1 Ouve, SENHOR, a justiça; atende ao meu clamor; dá ouvidos à minha oração, que não é feita com lábios enganosos.
2 Venha da tua presença o julgamento a meu respeito; os teus olhos veem com equidade.
2 Saia a minha sentença de diante do teu rosto; atendam os teus olhos à razão.
3 Sondas o meu coração, de noite me visitas, provas-me no fogo e não encontras em mim nenhuma iniquidade; a minha boca não transgride.
3 Provaste o meu coração; visitaste-me de noite; examinaste-me, e nada achaste; propus que a minha boca não transgredirá.
4 Quanto às obras humanas, pela palavra dos teus lábios eu tenho me guardado dos caminhos do violento.
4 Quanto ao trato dos homens, pela palavra dos teus lábios me guardei das veredas do destruidor.
5 Os meus passos se acostumaram às tuas veredas, os meus pés não resvalaram.
5 Dirige os meus passos nos teus caminhos, para que as minhas pegadas não vacilem.
6 Eu te invoco, ó Deus, pois tu me respondes; inclina os ouvidos para mim e ouve as minhas palavras.
6 Eu te invoquei, ó Deus, pois me queres ouvir; inclina para mim os teus ouvidos, e escuta as minhas palavras.
7 Mostra as maravilhas da tua bondade, ó Salvador daqueles que à tua direita se refugiam dos seus adversários.
7 Faze maravilhosas as tuas beneficências, ó tu que livras aqueles que em ti confiam dos que se levantam contra a tua destra.
8 Guarda-me como a menina dos olhos; esconde-me à sombra das tuas asas.
8 Guarda-me como à menina do olho; esconde-me debaixo da sombra das tuas asas,
9 Protege-me dos perversos que me oprimem, dos inimigos que me assediam de morte.

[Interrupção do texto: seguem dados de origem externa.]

Lemma flush_loop_inv kvs r tables cur :
  flush_inv r tables cur -> Forall l0_fits kvs ->
  exists r' tables' cur', flush_loop lba_size fresh kvs r = (OK, r') /\ flush_inv r' tables' cur' /\
    fr_log r' = fr_log r /\ fr_metas r' = fr_metas r /\ tables' ++ cut [] cur' = tables ++ cut kvs cur.
Proof.
  revert r tables cur. induction kvs as [|[k v] kvs IH]; intros r tables cur Hinv Hfit; cbn [flush_loop].
  { by exists r, tables, cur. }
  apply Forall_cons in Hfit as [Hkv Hfit]. destruct (apply_l0 r tables cur k v Hinv Hkv) as (Hb & Hs & Hnc).
  destruct Hinv as [Hb0 Hsz Hcnt Hsm Har Hln Hq Hql]. set (r1 := set_builder r _) in *. cbv zeta in *.
  assert (Har1 : m_LN_lbas (sb_meta (fr_builder r1)) = m_LN_lbas fresh /\
    m_LN_lba_region_sizes (sb_meta (fr_builder r1)) = m_LN_lba_region_sizes fresh)
    by (cbn; destruct (Apply_arrays (fr_builder r) k v) as [-> ->]; done).
  assert (Hln1 : m_L0_log_number (sb_meta (fr_builder r1)) = m_L0_log_number fresh)
    by (cbn; by rewrite Apply_log_number).
  assert (Efull : table_full lba_size (fr_builder r1) k v = cut_here (cur ++ [(k, v)]) (k, v)).
  { unfold table_full, cut_here, GetSize. by rewrite (bu_buffer _ _ Hb). }
  rewrite Efull. clear Efull. change (cut ((k, v) :: kvs) cur) with
    (if cut_here (cur ++ [(k, v)]) (k, v) then (cur ++ [(k, v)]) :: cut kvs [] else cut kvs (cur ++ [(k, v)])).
  destruct (cut_here (cur ++ [(k, v)]) (k, v)) eqn:Efull.
  - destruct (next_table_inv r1 tables (cur ++ [(k, v)])) as (r2 & -> & Hi2 & El & Em & _); [done|by destruct cur|done..|].
    cbn [ok]. destruct (IH r2 _ _ Hi2 Hfit) as (r' & t' & c' & -> & Hi' & El' & Em' & Ec').
    exists r', t', c'. split_and!; [done|done|by rewrite El', El|by rewrite Em', Em|].
    by rewrite Ec', <-app_assoc.
  - destruct (IH r1 tables (cur ++ [(k, v)])) as (r' & t' & c' & -> & Hi' & El' & Em' & Ec'); [|done|].
    + constructor; try done. unfold cut_here in Efull. apply Z.leb_gt in Efull. cbn [fst snd] in Efull.
      unfold l0_limit, EstimateSizeImpact in *. pose_blen.
      Z.to_euclidean_division_equations; nia.
    + by exists r', t', c'.
Qed.
(* ===== verification/Database.v ===== *)
(** * Database: the operations of TropoDB

    [tropodb_impl.h] and the files of [impl/]: the writes, the lookups, the flush of
    a memtable and the start of the store, over the components of the other files.

    A call that holds the mutex of the store is one step.  [MakeRoomForWrite] and
    [CompactMemtable] wait for other threads in loops: the condition that ends the
    loop is a guard of the step, and one round of the first loop that changes the
    store is a step of its own ([SwitchMemtable]).  [None] is the end of the process
    or undefined behaviour. *)

From Stdlib Require Import Floats.SpecFloat.
From S2P Require Import Prelude Coding DbFormat Config Committer SSTable SSTableIter VersionEdit Version Szd.
From S2P Require Import Wal WalManager WriteBatch Memtable VersionBuilder Manifest VersionSet.
From S2P Require Import L0SSTable LNSSTable SSTableManager TableCache Compaction L0Flush.

(** ** State *)

(** The members of [TropoDBImpl] that exist once for every writer of level 0,
    tropodb_impl.h:355-385. *)
Record stripe (WLog Rep : Type) := mkStripe {
  mem_ : MemTable (Rep := Rep);
  imm_ : option (MemTable (Rep := Rep));
  wal_man_ : TropoWALManager WLog;
  wal_ : option nat;
  wal_reserved_ : Z;
  bg_flush_scheduled_ : bool
}.
Arguments mkStripe {_ _}. Arguments mem_ {_ _}. Arguments imm_ {_ _}. Arguments wal_man_ {_ _}.
Arguments wal_ {_ _}. Arguments wal_reserved_ {_ _}. Arguments bg_flush_scheduled_ {_ _}.

(** [TropoDBImpl], tropodb_impl.h:350-385.  The manager of the tables is shared by the version set and the
    table cache. *)
Record TropoDBImpl (WLog Rep VS TC : Type) := mkDB {
  stripes : list (stripe WLog Rep);
  versions_ : VS;
  table_cache_ : TC;
  bg_error_ : Status;
  bg_compaction_l0_scheduled_ : bool;
  bg_compaction_scheduled_ : bool
}.
Arguments mkDB {_ _ _ _}. Arguments stripes {_ _ _ _}. Arguments versions_ {_ _ _ _}. Arguments table_cache_ {_ _ _ _}.
Arguments bg_error_ {_ _ _ _}. Arguments bg_compaction_l0_scheduled_ {_ _ _ _}. Arguments bg_compaction_scheduled_ {_ _ _ _}.

(** The number of logs of a manager. *)
Abbreviation N_wals := (Z.to_nat wal_manager_zone_count).

Section Database.
Context `{UserComparator} {M WLog L0 LN C Rep : Type}.
Context `{!ManifestOps M} `{!OnceLog WLog} `{!CircularLog L0} `{!FragmentedLog LN} `{!Cache C} `{!MemTableRep Rep}.
(** The name of the comparator, the geometry of the device, fresh metadata and
    memory, whether assertions are off, and the handlers of the memtable's inserter
    that are not modelled. *)
Context (name : bytes) (lba_size zone_cap : Z) (fresh : SSZoneMetaData) (mem_at : Z -> bytes) (NDEBUG : bool).
Context (rest : Handler (inserter (Rep := Rep))).
(** The memory that a memtable uses, [max_write_buffer_size_], and what a caller's
    variable for the status of an entry holds. *)
Context (usage : MemTable (Rep := Rep) -> Z) (max_write_buffer_size_ : Z) (status : EntryStatus).

Abbreviation Manager := (TropoSSTableManager L0 LN).
Abbreviation VS := (TropoVersionSet M Manager).
Abbreviation TC := (TropoTableCache C Manager).
Abbreviation DB := (TropoDBImpl WLog Rep VS TC).
Abbreviation Stripe := (stripe WLog Rep).
Implicit Types (db : DB) (st : Stripe) (vs : VS).

Definition set_stripe db (i : nat) st : DB :=
  mkDB (<[i := st]> (stripes db)) (versions_ db) (table_cache_ db) (bg_error_ db) (bg_compaction_l0_scheduled_ db)
    (bg_compaction_scheduled_ db).
Definition set_versions_ db vs : DB :=
  mkDB (stripes db) vs (table_cache_ db) (bg_error_ db) (bg_compaction_l0_scheduled_ db) (bg_compaction_scheduled_ db).
Definition set_cache db (tc : TC) : DB :=
  mkDB (stripes db) (versions_ db) tc (bg_error_ db) (bg_compaction_l0_scheduled_ db) (bg_compaction_scheduled_ db).
Definition set_error db (s : Status) : DB :=
  mkDB (stripes db) (versions_ db) (table_cache_ db) s (bg_compaction_l0_scheduled_ db) (bg_compaction_scheduled_ db).
Definition set_manager db (mg : Manager) : DB :=
  let tc := table_cache_ db in
  set_cache (set_versions_ db (set_ss_manager (versions_ db) mg)) (mkTableCache (tcs_cache tc) (tcs_heap tc) (tcs_next tc) mg).

Definition set_mem st m : Stripe := mkStripe m (imm_ st) (wal_man_ st) (wal_ st) (wal_reserved_ st) (bg_flush_scheduled_ st).
Definition set_imm st m : Stripe := mkStripe (mem_ st) m (wal_man_ st) (wal_ st) (wal_reserved_ st) (bg_flush_scheduled_ st).
Definition set_wal_man st m : Stripe := mkStripe (mem_ st) (imm_ st) m (wal_ st) (wal_reserved_ st) (bg_flush_scheduled_ st).
Definition set_wal_ st w : Stripe := mkStripe (mem_ st) (imm_ st) (wal_man_ st) w (wal_reserved_ st) (bg_flush_scheduled_ st).
Definition set_reserved st n : Stripe := mkStripe (mem_ st) (imm_ st) (wal_man_ st) (wal_ st) n (bg_flush_scheduled_ st).
Definition set_scheduled st b : Stripe := mkStripe (mem_ st) (imm_ st) (wal_man_ st) (wal_ st) (wal_reserved_ st) b.

(** ** When background work is needed *)

(** [ss_compact_treshold_force[0]], tropodb_config_default.h:77-82 *)
Definition treshold_force0 : f64 := f64_div (f64_of_Z 85) (f64_of_Z 100).

(** [a >= b] *)
Definition f64_ge (a b : f64) : bool := SFleb b a.

(** [TropoVersionSet::NumLevelZones], index/tropodb_version_set.h:59-62 *)
Definition NumLevelZones vs (level : Z) : Z := blen (level_tables (v_ss (current vs)) level).

(** [TropoVersionSet::NeedsL0CompactionForce], index/tropodb_version_set.h:92-96 *)
Definition NeedsL0CompactionForce vs : option bool :=
  f ← mg_GetFractionFilled lba_size zone_cap (vs_ss_manager vs) 0;
  Some (f64_ge (f64_div f treshold_force0) (f64_of_Z 1)).

(** [TropoSSTableManager::GetFractionFilledL0], table/tropodb_sstable_manager.cc:270-279 *)
Definition GetFractionFilledL0 (mg : Manager) (parallel_number : Z) : option f64 :=
  log ← mg_l0 mg !! Z.to_nat parallel_number;
  '(a, b) ← block_ranges zone_cap mg !! Z.to_nat parallel_number;
  Some (fraction (u64 (b - a)) (l0_SpaceAvailable log / lba_size)).

(** [TropoVersionSet::NeedsL0CompactionForceParallel], index/tropodb_version_set.h:98-102 *)
Definition NeedsL0CompactionForceParallel vs (parallel_number : Z) : option bool :=
  f ← GetFractionFilledL0 (vs_ss_manager vs) parallel_number;
  Some (f64_ge (f64_div f treshold_force0) (f64_of_Z 1)).

(** The loop of [NeedsL0Compaction] over the logs of level 0. *)
Fixpoint any_forced vs (logs : list Z) : option bool :=
  match logs with
  | [] => Some false
  | i :: logs => b ← NeedsL0CompactionForceParallel vs i; if (b : bool) then Some true else any_forced vs logs
  end.

(** [TropoVersionSet::NeedsL0Compaction], index/tropodb_version_set.h:78-90 *)
Definition NeedsL0Compaction vs : option bool :=
  force ← NeedsL0CompactionForce vs;
  if f64_gt (f64_of_Z (NumLevelZones vs 0)) (default (f64_of_Z 0) (ss_compact_treshold !! 0%nat)) || force
  then Some true else any_forced vs (seqZ 0 lower_concurrency).

(** [TropoVersionSet::NeedsCompaction], index/tropodb_version_set.h:72-76 *)
Definition NeedsCompaction vs : bool :=
  f64_ge (snd (vs_compaction vs)) (f64_of_Z 1) && negb (fst (vs_compaction vs) =? level_count + 1).

(** [TropoDBImpl::MaybeScheduleFlush], impl/tropodb_impl_background.cc:187-200 *)
Definition MaybeScheduleFlush db (i : nat) : option DB :=
  st ← stripes db !! i;
  if bg_flush_scheduled_ st then Some db
  else
    idle ← match imm_ st with Some _ => Some false | None => WALAvailable NDEBUG N_wals (wal_man_ st) end;
    if (idle : bool) then Some db else Some (set_stripe db i (set_scheduled st true)).

(** [TropoDBImpl::MaybeScheduleCompactionL0], impl/tropodb_impl_background.cc:366-378 *)
Definition MaybeScheduleCompactionL0 db : option DB :=
  if negb (ok (bg_error_ db)) || bg_compaction_l0_scheduled_ db then Some db
  else
    needs ← NeedsL0Compaction (versions_ db);
    Some (if (needs : bool)
          then mkDB (stripes db) (versions_ db) (table_cache_ db) (bg_error_ db) true (bg_compaction_scheduled_ db) else db).

(** [TropoDBImpl::MaybeScheduleCompaction], impl/tropodb_impl_background.cc:555-568 *)
Definition MaybeScheduleCompaction db (force : bool) : DB :=
  if negb (ok (bg_error_ db)) || bg_compaction_scheduled_ db || (negb force && negb (NeedsCompaction (versions_ db))) then db
  else mkDB (stripes db) (versions_ db) (table_cache_ db) (bg_error_ db) (bg_compaction_l0_scheduled_ db) true.

(** ** Writing *)

(** What one round of [MakeRoomForWrite] decides. *)
Inductive room := RoomError | RoomDelay | RoomOk | RoomWaitFlush | RoomWaitL0 | RoomWaitWAL | RoomSwitch.

(** The decision of a round of [MakeRoomForWrite], impl/tropodb_impl_client.cc:37-76.  The rounds that
    wait or sleep leave the data as it is. *)
Definition MakeRoomForWrite db (size : Z) (parallel_number : nat) (allow_delay : bool) : option room :=
  st ← stripes db !! parallel_number;
  if negb (ok (bg_error_ db)) then Some RoomError
  else if allow_delay && (L0_slow_down <? NumLevelZones (versions_ db) 0) then Some RoomDelay
  else
    fits ← (if ShouldScheduleFlush usage max_write_buffer_size_ (mem_ st) then Some false
            else c ← wal_ st; r ← wals_ (wal_man_ st) !! c; Some (wal_SpaceLeft_size lba_size (wr_wal r) size));
    if (fits : bool) then Some RoomOk
    else match imm_ st with
      | Some _ => Some RoomWaitFlush
      | None =>
          f ← NeedsL0CompactionForce (versions_ db);
          fp ← NeedsL0CompactionForceParallel (versions_ db) (Z.of_nat parallel_number);
          if (f : bool) || fp then Some RoomWaitL0
          else
            av ← WALAvailable NDEBUG N_wals (wal_man_ st);
            Some (if (av : bool) then RoomSwitch else RoomWaitWAL)
      end.

(** The last branch of [MakeRoomForWrite], impl/tropodb_impl_client.cc:76-107: a new log and a new
    memtable.  The statuses of [Sync] and [Close] are not looked at. *)
Definition SwitchMemtable db (parallel_number : nat) : option DB :=
  st ← stripes db !! parallel_number;
  let m := wal_man_ st in
  c ← wal_ st; r ← wals_ m !! c;
  '(_, w) ← Sync lba_size mem_at (wr_wal r);
  '(_, w) ← wal_Close lba_size mem_at w;
  '(_, wal, m) ← NewWAL lba_size mem_at NDEBUG N_wals (wal_Unref (set_wal m c w) c);
  j ← match wal with Some j => Some j | None => wal_ st end;
  let st := set_wal_ (set_wal_man st (wal_Ref m j)) (Some j) in
  let db := set_stripe db parallel_number (set_mem (set_imm st (Some (mem_ st))) newMemTable) in
  db ← MaybeScheduleFlush db parallel_number;
  MaybeScheduleCompactionL0 db.

(** The loop of [BuildBatchGroup] over the writers behind the first: the batch, and how many of them
    it covers.  [merged] tells whether [tmp_batch_] is in use.  A writer without a batch is covered
    all the same. *)
Fixpoint batch_group (writers : list (option bytes)) (first result : bytes) (merged : bool) (size max_size : Z)
    : option (bytes * nat) :=
  match writers with
  | [] => Some (result, 0%nat)
  | None :: writers => '(b, n) ← batch_group writers first result merged size max_size; Some (b, S n)
  | Some w :: writers =>
      let size := u64 (size + blen w) in
      if max_size <? size then Some (result, 0%nat)
      else
        result ← (if merged : bool then Some result else '(_, t) ← batch_Append newWriteBatch first; Some t);
        '(_, result) ← batch_Append result w;
        '(b, n) ← batch_group writers first result true size max_size;
        Some (b, S n)
  end.

(** [TropoDBImpl::BuildBatchGroup], impl/tropodb_impl_client.cc:113-158 *)
Definition BuildBatchGroup (space_available : Z) (first : bytes) (writers : list (option bytes)) : option (bytes * nat) :=
  let max_size := u64 (max_write_buffer_size_ - 512) in
  let max_size := if space_available <? max_size then space_available else max_size in
  batch_group writers first first false (blen first) max_size.

(** [TropoVersionSet::SetLastSequence], index/tropodb_version_set.h:52-55 *)
Definition VersionSet_SetLastSequence vs (s : Z) : option VS :=
  _ ← WriteBatch.assert NDEBUG (vs_last_sequence vs <=? s);
  Some (set_numbers vs s (vs_ss_number vs) (vs_ss_number_l0 vs)).

(** [TropoDBImpl::Write], impl/tropodb_impl_client.cc:160-257, for the writer at the front of the queue
    when there is room: [writers] are the ones behind it.  The results are the status that all the
    covered writers get, how many of those behind are covered, and the store. *)
Definition Write db (striped_index : nat) (sync : bool) (updates : bytes) (writers : list (option bytes))
    : option (Status * nat * DB) :=
  st ← stripes db !! striped_index;
  c ← wal_ st; r ← wals_ (wal_man_ st) !! c;
  '(write_batch, n) ← BuildBatchGroup (ol_SpaceAvailable (w_log (wr_wal r))) updates writers;
  let last_sequence := vs_last_sequence (versions_ db) in
  write_batch ← SetSequence write_batch (u64 (last_sequence + 1));
  count ← batch_Count write_batch;
  let last_sequence := u64 (last_sequence + count) in
  let st := set_reserved st (blen write_batch) in
  '(s, w) ← Append lba_size mem_at (wr_wal r) write_batch sync;
  let st := set_wal_man st (set_wal (wal_man_ st) c w) in
  '(s, mem) ← (if ok s then TropoMemtable_Write NDEBUG rest (mem_ st) write_batch else Some (s, mem_ st));
  vs ← VersionSet_SetLastSequence (versions_ db) last_sequence;
  Some (s, n, set_versions_ (set_stripe db striped_index (set_mem st mem)) vs).

(** [TropoDBImpl::Put], impl/tropodb_impl_client.cc:19-24: the batch that is written. *)
Definition Put_batch (key value : bytes) : option bytes := '(_, b) ← batch_Put newWriteBatch key value; Some b.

9 Dos ímpios que me oprimem, dos meus inimigos mortais que me andam cercando.
10 Insensíveis, eles cerram o coração e falam com lábios insolentes;
10 Na sua gordura se encerram, com a boca falam soberbamente.
11 andam agora cercando os nossos passos e fixam em nós os olhos para nos derrubar.
11 Têm-nos cercado agora nossos passos; e baixaram os seus olhos para a terra;
12 Parecem-se com o leão, ávido por sua presa, ou o leãozinho, que espreita de emboscada.
12 Parecem-se com o leão que deseja arrebatar a sua presa, e com o leãozinho que se põe em esconderijos.
13 Levanta-te, Senhor ! Enfrenta-os e arrasa-os! Com a tua espada livra a minha alma do ímpio.
13 Levanta-te, Senhor, detém-no, derriba-o, livra a minha alma do ímpio, com a tua espada;
14 Com a tua mão, Senhor , livra-me dos homens deste mundo, cuja porção é desta vida e cujo ventre tu enches com os teus tesouros; os quais se fartam de filhos e o que lhes sobra deixam aos seus pequeninos.
14 Dos homens com a tua mão, Senhor, dos homens do mundo, cuja porção está nesta vida, e cujo ventre enches do teu tesouro oculto. Estão fartos de filhos e dão os seus sobejos às suas crianças.
15 Eu, porém, na justiça contemplarei a tua face; quando acordar, me satisfarei com a tua semelhança.
15 Quanto a mim, contemplarei a tua face na justiça; eu me satisfarei da tua semelhança quando acordar.